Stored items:
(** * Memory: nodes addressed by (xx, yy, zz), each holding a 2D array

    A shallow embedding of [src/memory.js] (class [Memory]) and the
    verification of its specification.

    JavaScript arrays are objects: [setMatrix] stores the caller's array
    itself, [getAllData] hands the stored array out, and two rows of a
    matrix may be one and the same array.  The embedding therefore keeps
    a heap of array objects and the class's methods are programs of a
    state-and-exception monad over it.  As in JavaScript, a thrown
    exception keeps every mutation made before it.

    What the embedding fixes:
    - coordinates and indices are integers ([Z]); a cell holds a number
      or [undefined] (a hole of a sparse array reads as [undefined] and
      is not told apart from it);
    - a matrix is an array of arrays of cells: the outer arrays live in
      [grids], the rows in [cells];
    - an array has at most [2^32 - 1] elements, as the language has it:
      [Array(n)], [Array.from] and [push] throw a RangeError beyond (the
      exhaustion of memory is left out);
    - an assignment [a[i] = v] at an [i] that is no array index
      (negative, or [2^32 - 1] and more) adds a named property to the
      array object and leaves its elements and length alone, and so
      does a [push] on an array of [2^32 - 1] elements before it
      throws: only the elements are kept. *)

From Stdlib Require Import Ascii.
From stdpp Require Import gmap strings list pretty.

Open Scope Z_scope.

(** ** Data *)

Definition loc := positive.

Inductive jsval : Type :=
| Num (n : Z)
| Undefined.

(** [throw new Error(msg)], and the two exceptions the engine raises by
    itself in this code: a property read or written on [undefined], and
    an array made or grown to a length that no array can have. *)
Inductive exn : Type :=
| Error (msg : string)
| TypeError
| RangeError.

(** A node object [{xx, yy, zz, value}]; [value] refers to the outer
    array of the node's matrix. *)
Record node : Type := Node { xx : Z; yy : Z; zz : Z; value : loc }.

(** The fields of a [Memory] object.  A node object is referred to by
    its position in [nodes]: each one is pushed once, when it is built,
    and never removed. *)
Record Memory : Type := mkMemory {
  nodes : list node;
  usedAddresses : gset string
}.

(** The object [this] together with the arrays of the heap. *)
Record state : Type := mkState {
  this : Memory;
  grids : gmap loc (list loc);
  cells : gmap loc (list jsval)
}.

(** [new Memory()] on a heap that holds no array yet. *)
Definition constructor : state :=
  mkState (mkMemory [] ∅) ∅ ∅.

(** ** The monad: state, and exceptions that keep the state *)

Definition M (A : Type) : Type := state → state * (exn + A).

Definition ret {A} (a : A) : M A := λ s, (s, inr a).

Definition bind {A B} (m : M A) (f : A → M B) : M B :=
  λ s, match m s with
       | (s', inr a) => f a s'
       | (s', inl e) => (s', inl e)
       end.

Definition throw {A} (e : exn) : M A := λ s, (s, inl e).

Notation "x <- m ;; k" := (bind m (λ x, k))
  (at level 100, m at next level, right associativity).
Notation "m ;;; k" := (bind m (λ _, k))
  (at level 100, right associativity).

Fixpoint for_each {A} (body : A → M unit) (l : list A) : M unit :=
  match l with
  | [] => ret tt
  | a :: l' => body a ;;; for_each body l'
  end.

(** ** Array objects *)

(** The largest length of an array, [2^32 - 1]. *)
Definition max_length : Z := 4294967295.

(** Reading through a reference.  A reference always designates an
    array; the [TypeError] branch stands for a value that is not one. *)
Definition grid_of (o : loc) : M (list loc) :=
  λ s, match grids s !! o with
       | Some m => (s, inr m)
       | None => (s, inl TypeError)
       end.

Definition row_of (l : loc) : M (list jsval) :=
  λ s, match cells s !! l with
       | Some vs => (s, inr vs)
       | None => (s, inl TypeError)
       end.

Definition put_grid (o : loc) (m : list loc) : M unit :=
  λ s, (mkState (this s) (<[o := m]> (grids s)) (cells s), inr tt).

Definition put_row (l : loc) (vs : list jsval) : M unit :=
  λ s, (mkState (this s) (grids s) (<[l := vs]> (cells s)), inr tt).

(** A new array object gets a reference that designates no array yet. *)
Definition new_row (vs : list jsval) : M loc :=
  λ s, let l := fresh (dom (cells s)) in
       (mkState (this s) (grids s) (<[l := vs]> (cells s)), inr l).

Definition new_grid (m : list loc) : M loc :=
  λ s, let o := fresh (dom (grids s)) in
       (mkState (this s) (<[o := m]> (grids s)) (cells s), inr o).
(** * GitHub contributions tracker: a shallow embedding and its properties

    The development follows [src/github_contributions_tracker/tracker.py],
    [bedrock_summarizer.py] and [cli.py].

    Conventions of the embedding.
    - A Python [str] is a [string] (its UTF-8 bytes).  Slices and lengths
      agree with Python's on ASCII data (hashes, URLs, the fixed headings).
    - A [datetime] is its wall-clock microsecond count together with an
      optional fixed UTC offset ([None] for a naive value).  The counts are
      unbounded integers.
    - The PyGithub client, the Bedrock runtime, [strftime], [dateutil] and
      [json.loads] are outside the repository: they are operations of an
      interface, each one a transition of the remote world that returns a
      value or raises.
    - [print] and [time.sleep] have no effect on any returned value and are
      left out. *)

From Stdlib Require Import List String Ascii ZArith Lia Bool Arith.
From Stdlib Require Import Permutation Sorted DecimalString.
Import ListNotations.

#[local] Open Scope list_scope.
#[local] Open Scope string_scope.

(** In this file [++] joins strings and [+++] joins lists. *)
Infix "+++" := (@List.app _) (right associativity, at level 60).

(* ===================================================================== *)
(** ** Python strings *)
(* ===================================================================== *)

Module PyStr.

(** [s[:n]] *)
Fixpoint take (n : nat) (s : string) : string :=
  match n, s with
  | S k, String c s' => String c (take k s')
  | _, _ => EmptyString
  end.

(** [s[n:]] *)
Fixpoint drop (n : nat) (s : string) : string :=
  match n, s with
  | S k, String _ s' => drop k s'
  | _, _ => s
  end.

→ ASSIGNMENT:
Whenever a line of the entries contains "bind", it counts toward the total; state that total alone.

→ EXPECTED ANSWER:
3